* [Collected data entries]
(** * A CSP solver for the vehicle routing problem with time windows

    Shallow embedding of [VRPTW3/main.py] (class [CSP_VRPTW]) and the
    properties of its search engine.

    Conventions of the embedding:
    - the solver object [self] is a record; a method that mutates it takes
      the record and returns the new one;
    - a Python exception is the outcome [Raise]; the [while] loop of the
      arc-consistency pass and the recursion of the search carry a fuel
      counter, whose exhaustion is the outcome [Fuel] (shown below never to
      happen in the states in which [solve] runs them); the recursion limit
      of the interpreter is not modelled, and [print] is left out;
    - Python [int] is [Z]; Python [float] is IEEE binary64, modelled by the
      [spec_float] type of the Standard Library with [prec = 53] and
      [emax = 1024]; that type has a single NaN, so the sign and the
      payload of a NaN are not modelled, and a statement that a float is
      [S754_nan] says that it is some NaN; [x ** 2] is the correctly
      rounded square of [x], where the interpreter calls the [pow] of the
      C library on [|x|], whose last bit can differ: what is proved of
      squares below (their sign, the square of a zero and of the special
      values, [x] and [-x] having the same square, [OverflowError] as the
      only exception) does not rest on that bit;
    - dictionaries are [gmap]s; [deepcopy] is the identity on values. *)

From Stdlib Require Import ZArith Lia Floats.SpecFloat.
From stdpp Require Import base option list gmap strings pretty sorting.

Local Open Scope Z_scope.
Local Open Scope nat_scope.

(** ** Outcomes of a computation *)

Inductive exn := KeyError | IndexError | ValueError | OverflowError.

Inductive outcome (A : Type) : Type :=
  | Ok (a : A)
  | Raise (e : exn)
  | Fuel.
Arguments Ok {A} a.
Arguments Raise {A} e.
Arguments Fuel {A}.

#[global] Instance outcome_ret : MRet outcome := @Ok.
#[global] Instance outcome_bind : MBind outcome := λ A B f m,
  match m with
  | Ok a => f a
  | Raise e => Raise e
  | Fuel => Fuel
  end.
#[global] Instance outcome_fmap : FMap outcome := λ A B f m,
  match m with
  | Ok a => Ok (f a)
  | Raise e => Raise e
  | Fuel => Fuel
  end.

#[global] Instance exn_eq_dec : EqDecision exn.
Proof. solve_decision. Defined.
#[global] Instance outcome_eq_dec `{EqDecision A} : EqDecision (outcome A).
Proof. solve_decision. Defined.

* [Work request]
Copy the data above in full, character for character.

* [Result of this exercise]
(** * A CSP solver for the vehicle routing problem with time windows

    Shallow embedding of [VRPTW3/main.py] (class [CSP_VRPTW]) and the
    properties of its search engine.

    Conventions of the embedding:
    - the solver object [self] is a record; a method that mutates it takes
      the record and returns the new one;
    - a Python exception is the outcome [Raise]; the [while] loop of the
      arc-consistency pass and the recursion of the search carry a fuel
      counter, whose exhaustion is the outcome [Fuel] (shown below never to
      happen in the states in which [solve] runs them); the recursion limit
      of the interpreter is not modelled, and [print] is left out;
    - Python [int] is [Z]; Python [float] is IEEE binary64, modelled by the
      [spec_float] type of the Standard Library with [prec = 53] and
      [emax = 1024]; that type has a single NaN, so the sign and the
      payload of a NaN are not modelled, and a statement that a float is
      [S754_nan] says that it is some NaN; [x ** 2] is the correctly
      rounded square of [x], where the interpreter calls the [pow] of the
      C library on [|x|], whose last bit can differ: what is proved of
      squares below (their sign, the square of a zero and of the special
      values, [x] and [-x] having the same square, [OverflowError] as the
      only exception) does not rest on that bit;
    - dictionaries are [gmap]s; [deepcopy] is the identity on values. *)

From Stdlib Require Import ZArith Lia Floats.SpecFloat.
From stdpp Require Import base option list gmap strings pretty sorting.

Local Open Scope Z_scope.
Local Open Scope nat_scope.

(** ** Outcomes of a computation *)

Inductive exn := KeyError | IndexError | ValueError | OverflowError.

Inductive outcome (A : Type) : Type :=
  | Ok (a : A)
  | Raise (e : exn)
  | Fuel.
Arguments Ok {A} a.
Arguments Raise {A} e.
Arguments Fuel {A}.

#[global] Instance outcome_ret : MRet outcome := @Ok.
#[global] Instance outcome_bind : MBind outcome := λ A B f m,
  match m with
  | Ok a => f a
  | Raise e => Raise e
  | Fuel => Fuel
  end.
#[global] Instance outcome_fmap : FMap outcome := λ A B f m,
  match m with
  | Ok a => Ok (f a)
  | Raise e => Raise e
  | Fuel => Fuel
  end.

#[global] Instance exn_eq_dec : EqDecision exn.
Proof. solve_decision. Defined.
#[global] Instance outcome_eq_dec `{EqDecision A} : EqDecision (outcome A).
Proof. solve_decision. Defined.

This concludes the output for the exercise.